→ What to do: Please repeat only the stretch of records running from the first line through the line that contains "destruct (consume_live before (Cancelled".

[Collected data]
==========

(** The turns before the stop: nothing ends the loop, no statistics are
    printed, and the count goes up by the messages read. *)
Lemma consume_live before rest c :
  forallb live before = true ->
  0 <= c -> c + reads before < 2 ^ 63 ->
  exists acts,
    consume Unmarshal (before ++ rest) c
    = acts ++ consume Unmarshal rest (c + reads before)
    /\ List.filter is_stats acts = [].
Proof.
  revert c. induction before as [|s before IH]; intros c Hlive Hc Hmax.
  - exists []. cbn. unfold reads. cbn. now rewrite Z.add_0_r.
  - cbn [forallb] in Hlive. apply andb_prop in Hlive as [Hs Hlive].
    rewrite reads_cons in Hmax. pose proof (reads_nonneg before) as Hr.
    destruct s as [|[] err|value]; try discriminate Hs.
    + cbn [is_read] in Hmax.
      destruct (IH c Hlive Hc ltac:(lia)) as (acts & Heq & Hst).
      eexists (_ :: acts). cbn [app consume]. rewrite Heq, reads_cons.
      cbn [is_read]. split; [reflexivity|]. cbn. exact Hst.
    + cbn [is_read] in Hmax.
      destruct (IH (c + 1) Hlive ltac:(lia) ltac:(lia))
        as (acts & Heq & Hst).
      cbn [app consume]. cbv zeta.
      rewrite wrap64_small by lia. rewrite Heq, reads_cons.
      cbn [is_read]. rewrite Z.add_assoc.
      destruct (Unmarshal value) as [event|err];
        eexists (_ :: acts); (split; [reflexivity|]); cbn; exact Hst.
Qed.

(** X14 ([main] of the viewer).  When the context is done between two
    reads, the loop prints the statistics once, for the number of
    messages read until then, parsed or not, and does nothing after
    that. *)
Theorem statistics_count_every_message_read
    (before after : list Step) :
  forallb live before = true -> reads before < 2 ^ 63 ->
  exists acts,
    consume Unmarshal (before ++ Cancelled :: after) 0
    = acts ++ [PrintStats (reads before)]
    /\ List.filter is_stats acts = [].
Proof.
  intros Hlive Hmax.
  destruct (consume_live before (Cancelled :: after) 0 Hlive
              ltac:(lia) ltac:(lia)) as (acts & Heq & Hst).
  exists acts. split; [|exact Hst]. rewrite Heq. reflexivity.
Qed.

(** X15 ([main] of the viewer).  When the context is cancelled while
    [ReadMessage] waits, the loop returns without printing the
    statistics. *)
Theorem stop_inside_a_read_prints_no_statistics
    (before after : list Step) (err : error) :
  forallb live before = true -> reads before < 2 ^ 63 ->
  List.filter is_stats
    (consume Unmarshal (before ++ ReadFailed true err :: after) 0) = [].
Proof.
  intros Hlive Hmax.
  destruct (consume_live before (ReadFailed true err :: after) 0 Hlive
              ltac:(lia) ltac:(lia)) as (acts & Heq & Hst).
  rewrite Heq. cbn [consume]. now rewrite app_nil_r.
Qed.
(** X2.  [get_next_item] returns the empty string exactly when nothing but
    white space follows the label. *)
Theorem get_next_item_empty (text word_before : str) :
  get_next_item text word_before = Ok []
  <-> forallb isspace
        (slice text (Some (find text word_before + len word_before)) None)
      = true.
Proof.
  rewrite get_next_item_eq, <- strip_nil_iff.
  set (rest := strip _). split.
  - intros H. injection H as H. destruct rest as [|x u] eqn:E; [reflexivity|].
    apply strip_first in E. simpl in H. unfold in_token in H.
    destruct (ascii_dec x " ") as [->|_]; [discriminate E|].
    destruct (ascii_dec x LF) as [->|_]; [discriminate E | discriminate H].
  - intros ->. reflexivity.
Qed.

(** X3.  When the first occurrence of the label is followed by white
    space, then by a word without white space, and the word is followed by
    a space, by a newline or by the end of the text, [get_next_item]
    returns that word. *)
Theorem get_next_item_value (pre word_before gap token post : str) :
  find (pre ++ word_before ++ gap ++ token ++ post) word_before
  = len pre ->
  forallb isspace gap = true ->
  token <> [] ->
  forallb (fun c => negb (isspace c)) token = true ->
  post = [] \/ (exists p, post = " "%char :: p) \/ (exists p, post = LF :: p) ->
  get_next_item (pre ++ word_before ++ gap ++ token ++ post) word_before
  = Ok token.
Proof.
  intros Hfind Hgap Hne Htok Hpost.
  rewrite get_next_item_eq, Hfind. f_equal.
  rewrite slice_from by (unfold len; lia).
  replace (Z.to_nat (len pre + len word_before))
    with (length (pre ++ word_before))
    by (rewrite length_app; unfold len; lia).
  rewrite app_assoc, skipn_app, skipn_all, Nat.sub_diag. cbn [app skipn].
  destruct (@exists_last _ token Hne) as (t' & x & ->).
  assert (Hx : isspace x = false).
  { rewrite forallb_app in Htok. apply andb_prop in Htok as [_ Htok].
    simpl in Htok. rewrite andb_true_r in Htok. now apply negb_true_iff. }
  unfold strip.
  replace (gap ++ (t' ++ [x]) ++ post) with ((gap ++ t') ++ x :: post)
    by (now rewrite <- !app_assoc).
  rewrite rstrip_app_keep by exact Hx.
  replace ((gap ++ t') ++ x :: rstrip post)
    with (gap ++ (t' ++ [x]) ++ rstrip post)
    by (now rewrite <- !app_assoc).
  unfold lstrip. rewrite dropwhile_app, Hgap.
  assert (Hd : dropwhile isspace ((t' ++ [x]) ++ rstrip post)
               = (t' ++ [x]) ++ rstrip post).
  { destruct t' as [|y t'']; simpl.
    - now rewrite Hx.
    - simpl in Htok. apply andb_prop in Htok as [Hy _].
      apply negb_true_iff in Hy. now rewrite Hy. }
  rewrite Hd. rewrite takewhile_app.
  - assert (Hp : takewhile in_token (rstrip post) = []).
    { destruct (rstrip_split post) as (w & Hw & _).
      destruct (rstrip post) as [|c r]; [reflexivity|].
      destruct Hpost as [->|[[p ->]|[p ->]]];
        [discriminate Hw | |]; injection Hw as <- _; reflexivity. }
    rewrite Hp. apply app_nil_r.
  - rewrite forallb_forall in *. intros c Hc. apply Htok in Hc.
    apply negb_true_iff in Hc. unfold in_token.
    destruct (ascii_dec c " ") as [->|_]; [discriminate Hc|].
    destruct (ascii_dec c LF) as [->|_]; [discriminate Hc | reflexivity].
Qed.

==========

→ Response below:
(** The turns before the stop: nothing ends the loop, no statistics are
    printed, and the count goes up by the messages read. *)
Lemma consume_live before rest c :
  forallb live before = true ->
  0 <= c -> c + reads before < 2 ^ 63 ->
  exists acts,
    consume Unmarshal (before ++ rest) c
    = acts ++ consume Unmarshal rest (c + reads before)
    /\ List.filter is_stats acts = [].
Proof.
  revert c. induction before as [|s before IH]; intros c Hlive Hc Hmax.
  - exists []. cbn. unfold reads. cbn. now rewrite Z.add_0_r.
  - cbn [forallb] in Hlive. apply andb_prop in Hlive as [Hs Hlive].
    rewrite reads_cons in Hmax. pose proof (reads_nonneg before) as Hr.
    destruct s as [|[] err|value]; try discriminate Hs.
    + cbn [is_read] in Hmax.
      destruct (IH c Hlive Hc ltac:(lia)) as (acts & Heq & Hst).
      eexists (_ :: acts). cbn [app consume]. rewrite Heq, reads_cons.
      cbn [is_read]. split; [reflexivity|]. cbn. exact Hst.
    + cbn [is_read] in Hmax.
      destruct (IH (c + 1) Hlive ltac:(lia) ltac:(lia))
        as (acts & Heq & Hst).
      cbn [app consume]. cbv zeta.
      rewrite wrap64_small by lia. rewrite Heq, reads_cons.
      cbn [is_read]. rewrite Z.add_assoc.
      destruct (Unmarshal value) as [event|err];
        eexists (_ :: acts); (split; [reflexivity|]); cbn; exact Hst.
Qed.

(** X14 ([main] of the viewer).  When the context is done between two
    reads, the loop prints the statistics once, for the number of
    messages read until then, parsed or not, and does nothing after
    that. *)
Theorem statistics_count_every_message_read
    (before after : list Step) :
  forallb live before = true -> reads before < 2 ^ 63 ->
  exists acts,
    consume Unmarshal (before ++ Cancelled :: after) 0
    = acts ++ [PrintStats (reads before)]
    /\ List.filter is_stats acts = [].
Proof.
  intros Hlive Hmax.
  destruct (consume_live before (Cancelled :: after) 0 Hlive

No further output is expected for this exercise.